Most of these studies are being done on cadavers. The bone strength can be tested until it breaks to determine the upper limit of force each configuration can withstand. Using cadavers with osteoporosis makes it possible to also study the results of fixation on patients with poor bone quality. Results using different length of screws and strength of the bone-to-screw interface are also being compared.

What they’ve found so far is that locking plates may work better than standard plates. And failure is more likely as a result of the bone-implant interface, not because the hardware itself breaks. There isn’t enough data yet to say at what bone mineral density results will be successful. More study is needed before this information will be available.

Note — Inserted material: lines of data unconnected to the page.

(* ===== verification/CentralityCache.v ===== *)
(** [engram_graph::store::centrality_cache]: one ranking of a project, of its
    newest generation, under a fixed key; older rows are drained a few at a
    time. The JSON of a ranking is a parameter. *)
From S2P Require Import Prelude Text Store Namespaces F64 Graph GraphRows.

Open Scope N_scope.

(** * Definitions *)

Notation Ranking := (gmap string f32).
Class RankingJson := {
  ranking_json : Ranking → bytes;
  ranking_of_json : bytes → result Ranking;
}.

Definition CURRENT : string := "current_v1".
Definition LEGACY_CLEANUP_BATCH : nat := 32.
Definition LEGACY_SCAN_LIMIT : nat := 128.
Definition MAGIC : bytes := "EGPR" +:+ str1 NUL +:+ str1 NUL +:+ str1 NUL +:+ str1 "001".

Section cache.
Context `{RJ : !RankingJson}.

Definition stored_generation (b : bytes) : result N :=
  _ ← ensure ((16 <=? slen b) && String.eqb (stake 8 b) MAGIC) "Unknown or truncated derived centrality cache format" [];
  Ok (from_le_bytes (stake 8 (sdrop 8 b))).

Definition current_key (p : string) : string := nul p CURRENT.
Definition get_cached_centrality (p : string) (generation : N) (db : GraphDB) : result (option Ranking) :=
  match CENTRALITY db !! current_key p with
  | None => Ok None
  | Some value =>
      stored ← stored_generation value;
      if negb (stored =? generation) then Ok None
      else Some <$> ranking_of_json (sdrop 16 value)
  end.

Definition record_bytes (generation : N) (metrics : Ranking) : bytes :=
  MAGIC +:+ to_le_bytes generation +:+ ranking_json metrics.
(** A row of an older format is named by a generation alone. *)
Definition legacy_row (prefix old_key : string) : bool :=
  match strip_prefix prefix old_key with
  | Some suffix => match parse_u64 suffix with Ok generation => String.eqb (show_u64 generation) suffix | Fail _ => false end
  | None => false
  end.
Definition legacy_rows (prefix : string) (t : gmap string bytes) : list string :=
  take LEGACY_CLEANUP_BATCH (filter (λ k, legacy_row prefix k = true) (take LEGACY_SCAN_LIMIT (scan prefix t)).*1).

Definition set_cached_centrality (p : string) (generation : N) (metrics : Ranking) : GraphDB → GraphDB * result () :=
  write_tx (λ db,
    let ct := CENTRALITY db in
    existing ← transpose stored_generation (ct !! current_key p);
    let ct := match existing with
              | Some previous => if generation <? previous then ct else <[current_key p := record_bytes generation metrics]> ct
              | None => <[current_key p := record_bytes generation metrics]> ct
              end in
    Ok (Commit tt, with_centrality (foldr delete ct (legacy_rows (nul p "") ct)) db)).

(** * Lemmas *)

Lemma stored_record generation metrics :
  generation <= u64_max → stored_generation (record_bytes generation metrics) = Ok generation.
Proof.
  intros Hg. unfold stored_generation, record_bytes.
  assert (Hm : String.length MAGIC = 8%nat) by done.
  assert (Hl : String.length (to_le_bytes generation) = 8%nat) by apply le_split_length.
  rewrite stake_app, sdrop_app, stake_app, String.eqb_refl by done.
  rewrite from_to_le_bytes by done. unfold slen. rewrite !length_app_str, Hm, Hl.
  destruct (N.leb_spec 16 (N.of_nat (8 + (8 + String.length (ranking_json metrics))))); [done | lia].
Qed.
Lemma record_ranking generation metrics : sdrop 16 (record_bytes generation metrics) = ranking_json metrics.
Proof.
  unfold record_bytes. rewrite <-app_assoc_str. apply sdrop_app.
  rewrite length_app_str. unfold to_le_bytes. by rewrite le_split_length.
Qed.

(** The current row is not a legacy one. *)
Lemma current_not_legacy p : legacy_row (nul p "") (current_key p) = false.
Proof.
  unfold legacy_row, current_key, nul. assert (Hs : p +:+ String NUL CURRENT = (p +:+ String NUL "") +:+ CURRENT) by by rewrite app_assoc_str.
  by rewrite Hs, strip_prefix_app.
Qed.
Lemma legacy_rows_spec p (t : gmap string bytes) k : k ∈ legacy_rows (nul p "") t → legacy_row (nul p "") k = true.
Proof. unfold legacy_rows. intros Hk. apply subseteq_take in Hk. by apply list_elem_of_filter in Hk as [? _]. Qed.

Lemma lookup_deletes {A} (t : gmap string A) ks k :
  foldr delete t ks !! k = if decide (k ∈ ks) then None else t !! k.
Proof.
  induction ks as [|k' ks IH]; cbn [foldr]; [by rewrite decide_False by by apply not_elem_of_nil |].
  destruct (decide (k = k')) as [->|Hne].
  - rewrite lookup_delete_eq, decide_True; [done | left].
  - rewrite lookup_delete_ne, IH by done. destruct (decide (k ∈ ks)); [rewrite decide_True by set_solver | rewrite decide_False by set_solver]; done.
Qed.

(** What a write leaves under the current key: the newer of the two
    generations, the later write on a tie. *)
Definition newer (generation : N) (metrics : Ranking) (old : option (N * Ranking)) : N * Ranking :=
  match old with
  | Some (previous, m) => if generation <? previous then (previous, m) else (generation, metrics)
  | None => (generation, metrics)
  end.
Definition holds (p : string) (o : option (N * Ranking)) (db : GraphDB) : Prop :=
  CENTRALITY db !! current_key p = (λ '(g, m), record_bytes g m) <$> o ∧ ∀ g m, o = Some (g, m) → g <= u64_max.

Lemma set_holds p g m o db :
  g <= u64_max → holds p o db → holds p (Some (newer g m o)) (fst (set_cached_centrality p g m db)).
Proof.
  intros Hg [Hc Hb].
  assert (Hkeep : ∀ t : gmap string bytes, foldr delete t (legacy_rows (nul p "") t) !! current_key p = t !! current_key p).
  { intros t. rewrite lookup_deletes, decide_False; [done |].
    intros Hk%legacy_rows_spec. by rewrite current_not_legacy in Hk. }
  unfold set_cached_centrality, write_tx. cbv zeta. rewrite Hc.
  destruct o as [[g0 m0]|]; cbn [fmap option_fmap option_map transpose newer].
  - pose proof (Hb _ _ eq_refl) as Hg0. rewrite stored_record by done. cbn.
    destruct (N.ltb_spec g g0); cbn; split; try (by intros ?? [= <- <-]).
    + by etrans; [apply Hkeep |].
    + etrans; [apply Hkeep | by rewrite lookup_insert_eq].
  - cbn. split; [| by intros ?? [= <- <-]]. etrans; [apply Hkeep | by rewrite lookup_insert_eq].
Qed.
Lemma get_holds p g o db :
  holds p o db →
  get_cached_centrality p g db =
    match o with Some (g0, m) => if g0 =? g then Some <$> ranking_of_json (ranking_json m) else Ok None | None => Ok None end.
Proof.
  intros [Hc Hb]. unfold get_cached_centrality. rewrite Hc. destruct o as [[g0 m]|]; [|done].
  cbn [fmap option_fmap option_map]. rewrite stored_record, record_ranking by by eapply Hb. cbn. by destruct (g0 =? g).
Qed.

(** Every other row but a legacy one is kept. *)
Lemma set_keeps p g m db k :
  k ≠ current_key p → legacy_row (nul p "") k = false →
  CENTRALITY (fst (set_cached_centrality p g m db)) !! k = CENTRALITY db !! k.
Proof.
  intros Hk Hl. unfold set_cached_centrality, write_tx. cbv zeta.
  destruct (transpose _ _) as [existing|e]; [| done]. cbn [mbind result_bind fst].
  etrans; [apply lookup_deletes |]. rewrite decide_False; [| intros Hin%legacy_rows_spec; by rewrite Hl in Hin].
  destruct existing as [previous|]; [destruct (g <? previous); [done |] |]; by rewrite lookup_insert_ne.
Qed.

(** Writes of one project, in the order the write transactions commit. *)
Definition set_all (p : string) (ws : list (N * Ranking)) (db : GraphDB) : GraphDB :=
  foldl (λ db '(g, m), fst (set_cached_centrality p g m db)) db ws.
Definition newest (ws : list (N * Ranking)) : option (N * Ranking) :=
  foldl (λ o '(g, m), Some (newer g m o)) None ws.
Lemma set_all_holds p ws db o :
  Forall (λ w, w.1 <= u64_max) ws → holds p o db →
  holds p (foldl (λ o '(g, m), Some (newer g m o)) o ws) (set_all p ws db).
Proof.
  revert db o. induction ws as [|[g m] ws IH]; intros db o Hw Ho; [done |].
  apply Forall_cons in Hw as [Hg Hw]. cbn. apply IH; [done | by apply set_holds].
Qed.
Lemma set_all_keeps p ws db k :
  k ≠ current_key p → legacy_row (nul p "") k = false → CENTRALITY (set_all p ws db) !! k = CENTRALITY db !! k.
Proof.
  intros Hk Hl. unfold set_all. revert db. induction ws as [|[g m] ws IH]; intros db; [done |].
  cbn. by rewrite IH, set_keeps.
Qed.
Lemma newest_is_last_maximum ws g m :
  newest ws = Some (g, m) ↔
  ∃ before after, ws = before ++ (g, m) :: after ∧ Forall (λ w, w.1 <= g) before ∧ Forall (λ w, w.1 < g) after.
Proof.
  unfold newest. revert g m. induction ws as [|[g' m'] ws IH] using rev_ind; intros g m.
  { split; [done | by intros (b & a & Hw & _); destruct b]. }
  rewrite foldl_app. cbn.
  destruct (foldl _ None ws) as [[g0 m0]|] eqn:Hf; cbn.
  - destruct (proj1 (IH g0 m0) eq_refl) as (b0 & a0 & -> & Hb0 & Ha0).
    destruct (N.ltb_spec g' g0) as [Hlt|Hle]; split.
    + intros [= <- <-]. exists b0, (a0 ++ [(g', m')]). rewrite <-app_assoc. repeat split; [done |].
      apply Forall_app. by repeat constructor.
    + intros (b & a & Hw & Hb & Ha). apply IH.
      destruct a as [|w a _] using rev_ind.
      * apply app_inj_tail in Hw as [<- [= -> ->]]. exfalso.
        rewrite Forall_app, Forall_cons in Hb. cbn in Hb. lia.
      * rewrite app_comm_cons, app_assoc in Hw. apply app_inj_tail in Hw as [Hw <-].
        exists b, a. apply Forall_app in Ha as [Ha _]. done.
    + intros [= <- <-]. exists (b0 ++ (g0, m0) :: a0), []. repeat split; [| done].
      apply Forall_app; split; [eapply Forall_impl; [exact Hb0 |]; cbn; intros; lia |].
      constructor; [done |]. eapply Forall_impl; [exact Ha0 |]. cbn. intros; lia.
    + intros (b & a & Hw & Hb & Ha). destruct a as [|w a _] using rev_ind.
      * apply app_inj_tail in Hw as [_ [= -> ->]]. done.
      * rewrite app_comm_cons, app_assoc in Hw. apply app_inj_tail in Hw as [Hw <-].
        apply Forall_app in Ha as [Ha Hlast]. apply Forall_cons in Hlast as [Hlast _]. cbn in Hlast.
        assert (Some (g0, m0) = Some (g, m)) as [= -> ->] by (apply IH; exists b, a; done). lia.
  - assert (Hws : ws = []).
    { destruct ws as [|[gl ml] ws _] using rev_ind; [done |]. rewrite foldl_app in Hf. done. }
    subst ws. split.
    + intros [= <- <-]. by exists [], [].
    + intros (b & a & Hw & _). destruct b as [|? [|? ?]]; simplify_eq/=; done.
Qed.

(** * The newest ranking wins *)

(** Whatever order the workers of a project write their rankings in, from a
    database without a current record the record afterwards is the last ranking of the greatest
    generation written: reading that generation gives its ranking back through
    the JSON, and reading any other generation gives none. Other rows of the
    table are kept, but for rows named by the project and a generation
    alone. *)
Theorem newest_ranking_wins (p : string) (ws : list (N * Ranking)) (db : GraphDB) (before after : list (N * Ranking)) g m :
  CENTRALITY db !! current_key p = None →
  Forall (λ w : N * Ranking, w.1 <= u64_max) ws →
  ws = before ++ (g, m) :: after → Forall (λ w : N * Ranking, w.1 <= g) before → Forall (λ w : N * Ranking, w.1 < g) after →
  get_cached_centrality p g (set_all p ws db) = Some <$> ranking_of_json (ranking_json m) ∧
  (∀ g', g' ≠ g → get_cached_centrality p g' (set_all p ws db) = Ok None) ∧
  (∀ k, k ≠ current_key p → legacy_row (nul p "") k = false → CENTRALITY (set_all p ws db) !! k = CENTRALITY db !! k).
Proof.
  intros Hnone Hw Hsplit Hb Ha.
  assert (Hh : holds p (Some (g, m)) (set_all p ws db)).
  { assert (Hn : newest ws = Some (g, m)) by (apply newest_is_last_maximum; by exists before, after).
    rewrite <-Hn. by apply set_all_holds. }
  split_and!; [| intros g' Hne | intros k; apply set_all_keeps]; rewrite (get_holds _ _ _ _ Hh).
  - by rewrite N.eqb_refl.
  - by rewrite (proj2 (N.eqb_neq g g')).
Qed.
End cache.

External Fixation. Like internal fixation, some type of rigid support is needed to hold the bones together during the healing. But instead of being inside the body and unseen, external fixation consists of pins placed through the skin and soft tissues into the bones with metal rods between them. The rods remain outside of the arm. External fixation is used when the fracture is displaced (separated) and poking out through the skin. The surgeon must get the bones lined back up and keep them there until healing takes place but is unable to do so from the inside. That’s where the external support can be helpful.

Only one small study (eight patients) treated for open fractures with open incision and external fixation was reviewed. The patients were seen at a large trauma center right after the injury. Different surgical approaches were used. Of the three who had a posterior approach with an osteotomy, all ended up with a second surgery to wire the bone together to foster healing. Eventually everyone had healing of the fracture but two of the eight people ended up with poor results as measured by overall elbow range-of-motion and function.

Elbow Replacement. If the patient doesn’t have strong enough bones to hold the hardware needed for fixation, then a joint replacement may be needed. The same is true if the joint surface has been too damaged to fix or repair. Older adults and/or patients who have had a failed internal fixation procedure may also qualify for a total elbow replacement.

Results from studies of elbow replacement for distal humeral fractures that were reviewed showed good-to-excellent results for the majority of patients (85 per cent). Outcomes were better when the surgery was done right away as opposed to being delayed for a time. Complications such as nerve injuries, infection, implant loosening, and chronic pain were reported in 22 per cent. The use of elbow replacements may expand as surgeons are able to reduce the complication rates. Improved surgical techniques, better implant designs, and improved ways of cementing the implant in place may help move this along.

Finding the optimal way to treat distal humeral fractures will take some time. There are just too many things that can go wrong and factors to consider when choosing the right procedure, the best approach, and the necessary fixation or implant for the patient’s injury. The authors conclude that this orthopedic injury is complex, multifactorial, and definitely challenging.